- **PROBLEM**
The entries follow. Copy every line in which "TcKernel" appears.

==== INPUT DATA

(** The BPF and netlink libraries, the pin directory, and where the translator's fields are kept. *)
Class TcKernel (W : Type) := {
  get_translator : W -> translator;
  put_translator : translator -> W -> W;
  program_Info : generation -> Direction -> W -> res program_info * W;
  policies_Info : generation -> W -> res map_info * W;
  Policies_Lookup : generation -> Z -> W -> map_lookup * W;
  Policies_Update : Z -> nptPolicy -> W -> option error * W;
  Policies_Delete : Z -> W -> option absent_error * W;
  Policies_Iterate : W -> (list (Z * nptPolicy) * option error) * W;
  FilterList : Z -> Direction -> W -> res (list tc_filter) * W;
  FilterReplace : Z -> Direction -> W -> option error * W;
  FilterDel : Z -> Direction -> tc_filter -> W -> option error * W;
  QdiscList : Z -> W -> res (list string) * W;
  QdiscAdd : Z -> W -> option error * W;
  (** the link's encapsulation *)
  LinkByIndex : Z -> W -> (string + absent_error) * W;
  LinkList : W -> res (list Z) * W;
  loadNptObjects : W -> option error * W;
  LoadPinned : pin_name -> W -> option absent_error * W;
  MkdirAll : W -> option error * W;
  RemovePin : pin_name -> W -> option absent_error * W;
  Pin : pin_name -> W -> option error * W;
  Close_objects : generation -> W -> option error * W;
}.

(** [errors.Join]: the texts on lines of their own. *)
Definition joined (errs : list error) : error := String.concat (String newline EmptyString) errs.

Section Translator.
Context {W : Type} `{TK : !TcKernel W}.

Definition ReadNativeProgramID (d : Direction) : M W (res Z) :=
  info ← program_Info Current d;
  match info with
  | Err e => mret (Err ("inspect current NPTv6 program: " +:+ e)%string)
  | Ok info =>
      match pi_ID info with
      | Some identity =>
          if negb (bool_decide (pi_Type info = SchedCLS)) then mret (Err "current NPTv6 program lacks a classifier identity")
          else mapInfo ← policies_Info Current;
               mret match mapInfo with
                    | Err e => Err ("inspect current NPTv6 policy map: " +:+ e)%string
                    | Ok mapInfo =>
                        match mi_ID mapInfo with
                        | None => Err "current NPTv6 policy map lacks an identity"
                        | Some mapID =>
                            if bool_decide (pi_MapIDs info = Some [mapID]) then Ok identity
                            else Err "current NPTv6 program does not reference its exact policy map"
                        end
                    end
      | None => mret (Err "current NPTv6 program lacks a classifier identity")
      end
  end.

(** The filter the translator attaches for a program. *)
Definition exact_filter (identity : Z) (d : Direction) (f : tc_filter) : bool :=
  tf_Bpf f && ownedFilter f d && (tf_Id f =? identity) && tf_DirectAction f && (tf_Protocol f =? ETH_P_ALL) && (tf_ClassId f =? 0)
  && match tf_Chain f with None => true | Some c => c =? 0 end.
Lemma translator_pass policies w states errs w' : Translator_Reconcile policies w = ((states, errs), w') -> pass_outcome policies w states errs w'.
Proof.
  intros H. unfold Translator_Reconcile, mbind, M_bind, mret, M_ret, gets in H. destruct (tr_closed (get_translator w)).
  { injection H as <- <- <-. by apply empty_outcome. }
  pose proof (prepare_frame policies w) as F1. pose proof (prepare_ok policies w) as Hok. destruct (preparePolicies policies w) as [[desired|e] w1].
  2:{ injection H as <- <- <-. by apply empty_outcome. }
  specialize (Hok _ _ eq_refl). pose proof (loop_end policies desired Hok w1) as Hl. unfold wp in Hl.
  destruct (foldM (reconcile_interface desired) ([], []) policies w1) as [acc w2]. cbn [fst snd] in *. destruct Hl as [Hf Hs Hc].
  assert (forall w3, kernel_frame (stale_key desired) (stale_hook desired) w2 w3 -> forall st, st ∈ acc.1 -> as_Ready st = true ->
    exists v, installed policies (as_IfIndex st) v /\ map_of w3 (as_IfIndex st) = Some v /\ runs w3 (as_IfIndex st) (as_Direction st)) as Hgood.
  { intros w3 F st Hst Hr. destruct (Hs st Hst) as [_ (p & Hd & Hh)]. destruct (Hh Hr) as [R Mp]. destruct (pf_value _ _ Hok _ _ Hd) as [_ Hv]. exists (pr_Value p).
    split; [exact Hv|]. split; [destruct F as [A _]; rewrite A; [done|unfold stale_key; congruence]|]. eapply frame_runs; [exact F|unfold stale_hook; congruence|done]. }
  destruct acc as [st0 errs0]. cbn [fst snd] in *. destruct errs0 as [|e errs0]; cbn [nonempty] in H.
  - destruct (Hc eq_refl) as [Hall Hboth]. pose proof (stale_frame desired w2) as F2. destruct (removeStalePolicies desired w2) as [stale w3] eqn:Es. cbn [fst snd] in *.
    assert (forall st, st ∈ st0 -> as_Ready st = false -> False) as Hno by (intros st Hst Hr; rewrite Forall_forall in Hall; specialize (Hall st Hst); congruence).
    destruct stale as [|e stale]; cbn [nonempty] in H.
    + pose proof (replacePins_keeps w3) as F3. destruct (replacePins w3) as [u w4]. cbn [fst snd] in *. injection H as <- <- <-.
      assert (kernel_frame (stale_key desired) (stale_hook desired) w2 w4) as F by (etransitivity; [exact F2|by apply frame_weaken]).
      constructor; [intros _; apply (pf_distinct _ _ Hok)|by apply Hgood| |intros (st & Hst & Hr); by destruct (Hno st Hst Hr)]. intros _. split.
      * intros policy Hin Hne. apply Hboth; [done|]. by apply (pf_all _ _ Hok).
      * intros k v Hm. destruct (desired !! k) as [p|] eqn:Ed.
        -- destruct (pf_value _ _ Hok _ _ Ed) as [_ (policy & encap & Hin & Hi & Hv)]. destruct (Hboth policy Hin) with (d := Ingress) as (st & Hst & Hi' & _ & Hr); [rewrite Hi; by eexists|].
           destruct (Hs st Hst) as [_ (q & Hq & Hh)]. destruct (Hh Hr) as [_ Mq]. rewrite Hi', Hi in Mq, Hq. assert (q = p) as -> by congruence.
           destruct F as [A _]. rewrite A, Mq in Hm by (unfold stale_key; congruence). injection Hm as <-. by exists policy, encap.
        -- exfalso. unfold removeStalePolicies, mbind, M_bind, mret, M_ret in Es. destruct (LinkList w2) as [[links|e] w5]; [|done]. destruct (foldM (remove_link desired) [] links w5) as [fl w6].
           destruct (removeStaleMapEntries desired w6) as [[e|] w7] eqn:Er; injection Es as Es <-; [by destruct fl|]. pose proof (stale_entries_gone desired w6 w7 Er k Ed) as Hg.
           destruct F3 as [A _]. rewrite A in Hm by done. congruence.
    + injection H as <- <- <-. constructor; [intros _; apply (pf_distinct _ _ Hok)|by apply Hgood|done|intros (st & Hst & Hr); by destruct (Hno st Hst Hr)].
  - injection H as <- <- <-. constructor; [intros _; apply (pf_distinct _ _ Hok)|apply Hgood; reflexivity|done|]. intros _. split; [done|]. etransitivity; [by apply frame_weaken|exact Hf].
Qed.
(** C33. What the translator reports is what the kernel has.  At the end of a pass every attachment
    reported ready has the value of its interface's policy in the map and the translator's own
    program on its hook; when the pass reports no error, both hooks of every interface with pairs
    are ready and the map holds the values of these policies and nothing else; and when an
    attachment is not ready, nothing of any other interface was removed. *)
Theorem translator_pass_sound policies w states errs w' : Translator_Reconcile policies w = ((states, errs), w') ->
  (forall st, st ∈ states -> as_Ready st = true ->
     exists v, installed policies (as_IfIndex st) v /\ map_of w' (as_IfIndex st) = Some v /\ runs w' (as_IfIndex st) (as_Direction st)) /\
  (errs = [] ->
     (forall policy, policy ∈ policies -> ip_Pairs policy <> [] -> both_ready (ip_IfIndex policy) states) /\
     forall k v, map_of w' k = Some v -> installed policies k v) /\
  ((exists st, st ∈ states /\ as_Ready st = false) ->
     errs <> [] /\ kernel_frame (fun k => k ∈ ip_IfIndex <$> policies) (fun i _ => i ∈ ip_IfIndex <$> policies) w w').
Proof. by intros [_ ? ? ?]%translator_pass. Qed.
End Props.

========

- **SOLUTION**
Class TcKernel (W : Type) := {
Context {W : Type} `{TK : !TcKernel W}.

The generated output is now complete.